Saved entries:
......

(* ===== verification/CpuWorker.v ===== *)
(** * Workers of a CPU task

    [lib/cpu_handle_worker.cpp], class [CpuHandleWorker] on [Worker] (lib/worker.cpp): the
    queue of a CPU task, its threads, the dynamic threads that [request] starts and stops by
    load, and the destructor.  ONNX Runtime and what the end of a request leads to are the
    outcome of a step.

    A section under the mutex is one step.  A thread in [wait] sleeps, is woken by a
    notification or spuriously, and then takes the mutex and tests its predicate.  Whom
    [notify_one] wakes and whether the time limits of the thread control have passed are
    arguments of the action.  Statistics of the load are left out. *)

From Stdlib Require Import ZArith Lia.
From S2P Require Import Prelude.

Module CpuWorker.

Definition MIN_EACH_CPU_TASK_THREADS : Z := 1.
Definition MAX_EACH_CPU_TASK_THREADS : Z := 6.

(** [window]: [getBufferCount() * _device_num]. *)
Record env := mkEnv { numThreads : nat; initDynamicThreads : nat; dynamicCpuThread : bool; window : Z }.

Inductive pc :=
| Looping                 (** before the test of the loop *)
| Asleep
| Awake                   (** about to take the mutex and test the predicate *)
| Running (r : nat)       (** in [ProcessRequest] *)
| Exited.
#[export] Instance pc_eq_dec : EqDecision pc.
Proof. solve_decision. Defined.

(** A call of [request]; the request is named by the position of its call. *)
Inductive call := Entering | Relocking | Returned | Rejected.
#[export] Instance call_eq_dec : EqDecision call.
Proof. solve_decision. Defined.

(** The thread in the destructor, and the thread of the base class it waits for. *)
Inductive destroyer := Unborn | JoinDynamic | Base (i : nat) | Join (i : nat) | Destructed.
#[export] Instance destroyer_eq_dec : EqDecision destroyer.
Proof. solve_decision. Defined.

(** [Terminated]: an exception left a thread; [Undefined]: a member was used after its end. *)
Inductive fate := Alive | Terminated | Undefined.
#[export] Instance fate_eq_dec : EqDecision fate.
Proof. solve_decision. Defined.

(** [threads]: those of the base class, then [_dynamicThreads]; [completed]: the calls of
    [ProcessResponse]. *)
Record state := mkState {
  queue : list nat; stop : bool; threads : list pc; calls : list call;
  dynamicStopCnt : Z; loadHistory : list Z; slidingSum : Z; idleStarted : bool; totalNumThreads : Z;
  destroyer_ : destroyer; completed : list nat; flushed : list nat; fate_ : fate
}.

Definition set_threads (l : list pc) (s : state) : state :=
  mkState (queue s) (stop s) l (calls s) (dynamicStopCnt s) (loadHistory s) (slidingSum s) (idleStarted s)
    (totalNumThreads s) (destroyer_ s) (completed s) (flushed s) (fate_ s).
Definition set_calls (l : list call) (s : state) : state :=
  mkState (queue s) (stop s) (threads s) l (dynamicStopCnt s) (loadHistory s) (slidingSum s) (idleStarted s)
    (totalNumThreads s) (destroyer_ s) (completed s) (flushed s) (fate_ s).
Definition set_queue (q : list nat) (s : state) : state :=
  mkState q (stop s) (threads s) (calls s) (dynamicStopCnt s) (loadHistory s) (slidingSum s) (idleStarted s)
    (totalNumThreads s) (destroyer_ s) (completed s) (flushed s) (fate_ s).
Definition set_stop (s : state) : state :=
  mkState (queue s) true (threads s) (calls s) (dynamicStopCnt s) (loadHistory s) (slidingSum s) (idleStarted s)
    (totalNumThreads s) (destroyer_ s) (completed s) (flushed s) (fate_ s).
Definition set_stopCnt (n : Z) (s : state) : state :=
  mkState (queue s) (stop s) (threads s) (calls s) n (loadHistory s) (slidingSum s) (idleStarted s)
    (totalNumThreads s) (destroyer_ s) (completed s) (flushed s) (fate_ s).
Definition set_load (h : list Z) (sum : Z) (s : state) : state :=
  mkState (queue s) (stop s) (threads s) (calls s) (dynamicStopCnt s) h sum (idleStarted s)
    (totalNumThreads s) (destroyer_ s) (completed s) (flushed s) (fate_ s).
Definition set_idle (b : bool) (s : state) : state :=
  mkState (queue s) (stop s) (threads s) (calls s) (dynamicStopCnt s) (loadHistory s) (slidingSum s) b
    (totalNumThreads s) (destroyer_ s) (completed s) (flushed s) (fate_ s).
Definition set_total (n : Z) (s : state) : state :=
  mkState (queue s) (stop s) (threads s) (calls s) (dynamicStopCnt s) (loadHistory s) (slidingSum s) (idleStarted s)
    n (destroyer_ s) (completed s) (flushed s) (fate_ s).
Definition set_destroyer (d : destroyer) (s : state) : state :=
  mkState (queue s) (stop s) (threads s) (calls s) (dynamicStopCnt s) (loadHistory s) (slidingSum s) (idleStarted s)
    (totalNumThreads s) d (completed s) (flushed s) (fate_ s).
Definition complete (l : list nat) (s : state) : state :=
  mkState (queue s) (stop s) (threads s) (calls s) (dynamicStopCnt s) (loadHistory s) (slidingSum s) (idleStarted s)
    (totalNumThreads s) (destroyer_ s) (completed s ++ l) (flushed s) (fate_ s).
Definition flush (s : state) : state :=
  mkState [] (stop s) (threads s) (calls s) (dynamicStopCnt s) (loadHistory s) (slidingSum s) (idleStarted s)
    (totalNumThreads s) (destroyer_ s) (completed s) (flushed s ++ queue s) (fate_ s).
Definition set_fate (f : fate) (s : state) : state :=
  mkState (queue s) (stop s) (threads s) (calls s) (dynamicStopCnt s) (loadHistory s) (slidingSum s) (idleStarted s)
    (totalNumThreads s) (destroyer_ s) (completed s) (flushed s) f.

......

* **Work request**
Restate every entry above word for word.

* **Solved problem**
(* ===== verification/CpuWorker.v ===== *)
(** * Workers of a CPU task

    [lib/cpu_handle_worker.cpp], class [CpuHandleWorker] on [Worker] (lib/worker.cpp): the
    queue of a CPU task, its threads, the dynamic threads that [request] starts and stops by
    load, and the destructor.  ONNX Runtime and what the end of a request leads to are the
    outcome of a step.

    A section under the mutex is one step.  A thread in [wait] sleeps, is woken by a
    notification or spuriously, and then takes the mutex and tests its predicate.  Whom
    [notify_one] wakes and whether the time limits of the thread control have passed are
    arguments of the action.  Statistics of the load are left out. *)

From Stdlib Require Import ZArith Lia.
From S2P Require Import Prelude.

Module CpuWorker.

Definition MIN_EACH_CPU_TASK_THREADS : Z := 1.
Definition MAX_EACH_CPU_TASK_THREADS : Z := 6.

(** [window]: [getBufferCount() * _device_num]. *)
Record env := mkEnv { numThreads : nat; initDynamicThreads : nat; dynamicCpuThread : bool; window : Z }.

Inductive pc :=
| Looping                 (** before the test of the loop *)
| Asleep
| Awake                   (** about to take the mutex and test the predicate *)
| Running (r : nat)       (** in [ProcessRequest] *)
| Exited.
#[export] Instance pc_eq_dec : EqDecision pc.
Proof. solve_decision. Defined.

(** A call of [request]; the request is named by the position of its call. *)
Inductive call := Entering | Relocking | Returned | Rejected.
#[export] Instance call_eq_dec : EqDecision call.
Proof. solve_decision. Defined.

(** The thread in the destructor, and the thread of the base class it waits for. *)
Inductive destroyer := Unborn | JoinDynamic | Base (i : nat) | Join (i : nat) | Destructed.
#[export] Instance destroyer_eq_dec : EqDecision destroyer.
Proof. solve_decision. Defined.

(** [Terminated]: an exception left a thread; [Undefined]: a member was used after its end. *)
Inductive fate := Alive | Terminated | Undefined.
#[export] Instance fate_eq_dec : EqDecision fate.
Proof. solve_decision. Defined.

(** [threads]: those of the base class, then [_dynamicThreads]; [completed]: the calls of
    [ProcessResponse]. *)
Record state := mkState {
  queue : list nat; stop : bool; threads : list pc; calls : list call;
  dynamicStopCnt : Z; loadHistory : list Z; slidingSum : Z; idleStarted : bool; totalNumThreads : Z;
  destroyer_ : destroyer; completed : list nat; flushed : list nat; fate_ : fate
}.

Definition set_threads (l : list pc) (s : state) : state :=
  mkState (queue s) (stop s) l (calls s) (dynamicStopCnt s) (loadHistory s) (slidingSum s) (idleStarted s)
    (totalNumThreads s) (destroyer_ s) (completed s) (flushed s) (fate_ s).
Definition set_calls (l : list call) (s : state) : state :=
  mkState (queue s) (stop s) (threads s) l (dynamicStopCnt s) (loadHistory s) (slidingSum s) (idleStarted s)
    (totalNumThreads s) (destroyer_ s) (completed s) (flushed s) (fate_ s).
Definition set_queue (q : list nat) (s : state) : state :=
  mkState q (stop s) (threads s) (calls s) (dynamicStopCnt s) (loadHistory s) (slidingSum s) (idleStarted s)
    (totalNumThreads s) (destroyer_ s) (completed s) (flushed s) (fate_ s).
Definition set_stop (s : state) : state :=
  mkState (queue s) true (threads s) (calls s) (dynamicStopCnt s) (loadHistory s) (slidingSum s) (idleStarted s)
    (totalNumThreads s) (destroyer_ s) (completed s) (flushed s) (fate_ s).
Definition set_stopCnt (n : Z) (s : state) : state :=
  mkState (queue s) (stop s) (threads s) (calls s) n (loadHistory s) (slidingSum s) (idleStarted s)
    (totalNumThreads s) (destroyer_ s) (completed s) (flushed s) (fate_ s).
Definition set_load (h : list Z) (sum : Z) (s : state) : state :=
  mkState (queue s) (stop s) (threads s) (calls s) (dynamicStopCnt s) h sum (idleStarted s)
    (totalNumThreads s) (destroyer_ s) (completed s) (flushed s) (fate_ s).
Definition set_idle (b : bool) (s : state) : state :=
  mkState (queue s) (stop s) (threads s) (calls s) (dynamicStopCnt s) (loadHistory s) (slidingSum s) b
    (totalNumThreads s) (destroyer_ s) (completed s) (flushed s) (fate_ s).
Definition set_total (n : Z) (s : state) : state :=
  mkState (queue s) (stop s) (threads s) (calls s) (dynamicStopCnt s) (loadHistory s) (slidingSum s) (idleStarted s)
    n (destroyer_ s) (completed s) (flushed s) (fate_ s).
Definition set_destroyer (d : destroyer) (s : state) : state :=
  mkState (queue s) (stop s) (threads s) (calls s) (dynamicStopCnt s) (loadHistory s) (slidingSum s) (idleStarted s)
    (totalNumThreads s) d (completed s) (flushed s) (fate_ s).
Definition complete (l : list nat) (s : state) : state :=
  mkState (queue s) (stop s) (threads s) (calls s) (dynamicStopCnt s) (loadHistory s) (slidingSum s) (idleStarted s)
    (totalNumThreads s) (destroyer_ s) (completed s ++ l) (flushed s) (fate_ s).
Definition flush (s : state) : state :=
  mkState [] (stop s) (threads s) (calls s) (dynamicStopCnt s) (loadHistory s) (slidingSum s) (idleStarted s)
    (totalNumThreads s) (destroyer_ s) (completed s) (flushed s ++ queue s) (fate_ s).
Definition set_fate (f : fate) (s : state) : state :=
  mkState (queue s) (stop s) (threads s) (calls s) (dynamicStopCnt s) (loadHistory s) (slidingSum s) (idleStarted s)
    (totalNumThreads s) (destroyer_ s) (completed s) (flushed s) f.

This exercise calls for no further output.